Taiwan va faire respecter son droit de pêche en haute mer

28

Le Président Ma Ying-jeou (馬英九) a reçu aujourd’hui une délégation philippine, l’occasion de revenir sur l’affaire de l’atoll Okinotorishima avec l’arraisonnement controversé d’un chalutier taiwanais par les gardes-côtes japonais.

 

Après avoir condamné l’attitude du Japon, Ma Ying-jeou a répété aujourd’hui la violation par le Japon du droit international et de la Convention des Nations Unies sur le droit de la mer en définissant l’atoll Okinotorishima comme une île en comptant les extensions artificielles de ce récif qui ne compte à la base que 9 mètres carrés : « Même si vous construisez davantage, cela ne deviendra pas pour autant votre territoire mais demeurera seulement un artefact humain. Sa seule fonction est d’offrir une zone de sécurité de 500 mètres. Il s’agit d’une zone de sécurité, pas d’eaux territoriales. Elle permet uniquement d’empêcher les autres de le heurter.
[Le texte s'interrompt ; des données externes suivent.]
(** [add_tag_to_recommendation] *)
Definition add_tag_to_recommendation (st : routes.state) (rec_id : Z)
           (data : tag_request) : routes.state * response :=
  login_required_api st (fun uid =>
  match orm.get_recommendation (routes.db st) rec_id with
  | None => (st, json_error 404 "Recommendation not found")
  | Some rec =>
      let user := orm.get_user (routes.db st) uid in
      attr_of st (owner_id (routes.db st) rec) (fun owner =>
      attr_of st user (fun user =>
      if negb (Z.eqb owner (User.id user))
      then (st, json_error 403 "You can only edit your own recommendations")
      else
        match tag data with
        | None => (st, json_error 400 "Tag name required")
        | Some t =>
            let tag_name := l2s (strip isspace (s2l t)) in
            let tag_type := default "collection" (type data) in
            if negb (truthy (s2l tag_name))
            then (st, json_error 400 "Tag name cannot be empty")
            else
              let rec := models.add_tag rec tag_name tag_type in
              (routes.with_db st (save (routes.db st) rec),
               json_tags (Recommendation.id rec) (models.get_tags rec)
                         "Tag added successfully")
        end))
  end).

(** [remove_tag_from_recommendation] *)
Definition remove_tag_from_recommendation (st : routes.state) (rec_id : Z)
           (data : tag_request) : routes.state * response :=
  login_required_api st (fun uid =>
  match orm.get_recommendation (routes.db st) rec_id with
  | None => (st, json_error 404 "Recommendation not found")
  | Some rec =>
      let user := orm.get_user (routes.db st) uid in
      attr_of st (owner_id (routes.db st) rec) (fun owner =>
      attr_of st user (fun user =>
      if negb (Z.eqb owner (User.id user))
      then (st, json_error 403 "You can only edit your own recommendations")
      else
        match tag data with
        | None => (st, json_error 400 "Tag name required")
        | Some t =>
            let tag_name := l2s (strip isspace (s2l t)) in
            let tag_type := type data in
            let rec := models.remove_tag rec tag_name tag_type in
            (routes.with_db st (save (routes.db st) rec),
             json_tags (Recommendation.id rec) (models.get_tags rec)
                       "Tag removed successfully")
        end))
  end).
Or, le Japon prétend à une zone économique exclusive de 200 milles marins et a arraisonné notre navire de pêche en réclamant le versement d’une caution pour libérer l’équipage et le bateau. Nous trouvons cela vraiment irrationnel. »

 

Préconisant avant tout liberté de pêche dans la zone, Ma Ying-jeou a demandé aux gardes-côtes taiwanais de dépêcher des patrouilles pour assurer la protection des pêcheurs taiwanais dans leur travail. Les gardes-côtes ont d’ailleurs déterminé aujourd’hui un programme de protection renforcée des chalutiers taiwanais à partir du 1er mai prochain.